> _DATA TO USE_:
(* ===== verification/Records.v ===== *)
(** * Records that exceptions carry ([tenancy/context.py], [planner/models.py] 42-187)

    The identity of a scoped operation and the Plan aggregate as its readers see it: an
    exception of the Plan repository hands the latest aggregate to its caller, so these
    records come before the exceptions. *)

From S2P Require Import Prelude.
From stdpp Require Import base gmap strings list.

(** ** The tenant context *)

Record TenantContext : Type := MkTenantContext {
  tc_tenant_id : string;
  tc_workspace_id : string;
  tc_session_id : option string;
  tc_run_id : option string;
  tc_request_started_at_ms : Z;
}.

#[export] Instance eta_TenantContext : Eta TenantContext := λ c,
  MkTenantContext (tc_tenant_id c) (tc_workspace_id c) (tc_session_id c)
    (tc_run_id c) (tc_request_started_at_ms c).

#[export] Instance TenantContext_eq_dec : EqDecision TenantContext.
Proof. solve_decision. Defined.

(** ** Enumerations *)

Inductive PlanStatus : Type :=
| PLAN_AWAITING | PLAN_APPROVED | PLAN_REJECTED | PLAN_ARCHIVED.

Inductive PlanTriggerMode : Type := TRIGGER_AUTOMATIC | TRIGGER_EXPLICIT.

Inductive PlanDecisionAction : Type := DECIDE_APPROVE | DECIDE_REJECT | DECIDE_REVISE.

Inductive PlanStepRunStatus : Type :=
| STEP_PENDING | STEP_RUNNING | STEP_SUCCEEDED | STEP_FAILED_RETRYABLE
| STEP_FAILED_TERMINAL | STEP_CANCELLED.

#[export] Instance PlanStatus_eq_dec : EqDecision PlanStatus.
Proof. solve_decision. Defined.
#[export] Instance PlanTriggerMode_eq_dec : EqDecision PlanTriggerMode.
Proof. solve_decision. Defined.
#[export] Instance PlanDecisionAction_eq_dec : EqDecision PlanDecisionAction.
Proof. solve_decision. Defined.
#[export] Instance PlanStepRunStatus_eq_dec : EqDecision PlanStepRunStatus.
Proof. solve_decision. Defined.

(** ** Records *)

Record PlanDecisionRecord : Type := MkPlanDecisionRecord {
  pdr_decision_id : string;
  pdr_plan_version : Z;
  pdr_expected_plan_cas_version : Z;
  pdr_action : PlanDecisionAction;
  pdr_feedback : option string;
  pdr_decided_by : string;
  pdr_resulting_plan_version : option Z;
  pdr_created_at : Z;
}.

Record PlanStepRecord : Type := MkPlanStepRecord {
  pst_step_id : string;
  pst_logical_step_key : string;
  pst_supersedes_step_id : option string;
  pst_ordinal : Z;
  pst_title : string;
  pst_description : string;
  pst_expected_outcome : string;
  pst_assigned_agent_profile_id : option string;
  pst_max_attempts : Z;
  pst_definition_digest : string;
}.

Record PlanStepRunRecord : Type := MkPlanStepRunRecord {
  psr_step_run_id : string;
  psr_run_id : string;
  psr_plan_id : string;
  psr_plan_version : Z;
  psr_step_id : string;
  psr_attempt : Z;
  psr_status : PlanStepRunStatus;
  psr_result_summary : option string;
  psr_result_ref : option string;
  psr_result_digest : option string;
  psr_error_code : option string;
  psr_error_detail_redacted : option string;
  psr_reused_from_step_run_id : option string;
  psr_version : Z;
  psr_started_at : Z;
  psr_finished_at : option Z;
}.

Record PlanVersionRecord : Type := MkPlanVersionRecord {
  pvr_plan_id : string;
  pvr_plan_version : Z;
  pvr_objective : string;
  pvr_constraints : list string;
  pvr_generation_reason : string;
  pvr_parent_version : option Z;
  pvr_revision_feedback : option string;
  pvr_schema_version : Z;
  pvr_content_digest : string;
  pvr_created_at : Z;
  pvr_steps : list PlanStepRecord;
  pvr_dependencies : gmap string (list string);
}.

Record PlanSnapshot : Type := MkPlanSnapshot {
  ps_context : TenantContext;
  ps_plan_id : string;
  ps_source_message_id : string;
  ps_trigger_mode : PlanTriggerMode;
  ps_status : PlanStatus;
  ps_current_version : Z;
  ps_approved_version : option Z;
  ps_aggregate_version : Z;
  ps_created_at : Z;
  ps_updated_at : Z;
  ps_current : PlanVersionRecord;
  ps_versions : list PlanVersionRecord;
  ps_decisions : list PlanDecisionRecord;
}.

#[export] Instance PlanDecisionRecord_eq_dec : EqDecision PlanDecisionRecord.
Proof. solve_decision. Defined.
#[export] Instance PlanStepRecord_eq_dec : EqDecision PlanStepRecord.
Proof. solve_decision. Defined.
#[export] Instance PlanStepRunRecord_eq_dec : EqDecision PlanStepRunRecord.
Proof. solve_decision. Defined.
#[export] Instance PlanVersionRecord_eq_dec : EqDecision PlanVersionRecord.
Proof. solve_decision. Defined.
#[export] Instance PlanSnapshot_eq_dec : EqDecision PlanSnapshot.
Proof. solve_decision. Defined.

#[export] Instance eta_PlanDecisionRecord : Eta PlanDecisionRecord := λ d,
  MkPlanDecisionRecord (pdr_decision_id d) (pdr_plan_version d)
    (pdr_expected_plan_cas_version d) (pdr_action d) (pdr_feedback d) (pdr_decided_by d)
    (pdr_resulting_plan_version d) (pdr_created_at d).

#[export] Instance eta_PlanSnapshot : Eta PlanSnapshot := λ s,
  MkPlanSnapshot (ps_context s) (ps_plan_id s) (ps_source_message_id s)
    (ps_trigger_mode s) (ps_status s) (ps_current_version s) (ps_approved_version s)
    (ps_aggregate_version s) (ps_created_at s) (ps_updated_at s) (ps_current s)
    (ps_versions s) (ps_decisions s).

> _DIRECTIONS_:
Nothing but the lines from the one containing "ps_trigger_mode : PlanTriggerMode;" through the last line of the listing should be output, each exactly as written.

> _RESPONSE_:
  ps_trigger_mode : PlanTriggerMode;
  ps_status : PlanStatus;
  ps_current_version : Z;
  ps_approved_version : option Z;
  ps_aggregate_version : Z;
  ps_created_at : Z;
  ps_updated_at : Z;
  ps_current : PlanVersionRecord;
  ps_versions : list PlanVersionRecord;
  ps_decisions : list PlanDecisionRecord;
}.

#[export] Instance PlanDecisionRecord_eq_dec : EqDecision PlanDecisionRecord.
Proof. solve_decision. Defined.
#[export] Instance PlanStepRecord_eq_dec : EqDecision PlanStepRecord.
Proof. solve_decision. Defined.
#[export] Instance PlanStepRunRecord_eq_dec : EqDecision PlanStepRunRecord.
Proof. solve_decision. Defined.
#[export] Instance PlanVersionRecord_eq_dec : EqDecision PlanVersionRecord.
Proof. solve_decision. Defined.
#[export] Instance PlanSnapshot_eq_dec : EqDecision PlanSnapshot.
Proof. solve_decision. Defined.

#[export] Instance eta_PlanDecisionRecord : Eta PlanDecisionRecord := λ d,
  MkPlanDecisionRecord (pdr_decision_id d) (pdr_plan_version d)
    (pdr_expected_plan_cas_version d) (pdr_action d) (pdr_feedback d) (pdr_decided_by d)
    (pdr_resulting_plan_version d) (pdr_created_at d).

#[export] Instance eta_PlanSnapshot : Eta PlanSnapshot := λ s,
  MkPlanSnapshot (ps_context s) (ps_plan_id s) (ps_source_message_id s)
    (ps_trigger_mode s) (ps_status s) (ps_current_version s) (ps_approved_version s)
    (ps_aggregate_version s) (ps_created_at s) (ps_updated_at s) (ps_current s)
    (ps_versions s) (ps_decisions s).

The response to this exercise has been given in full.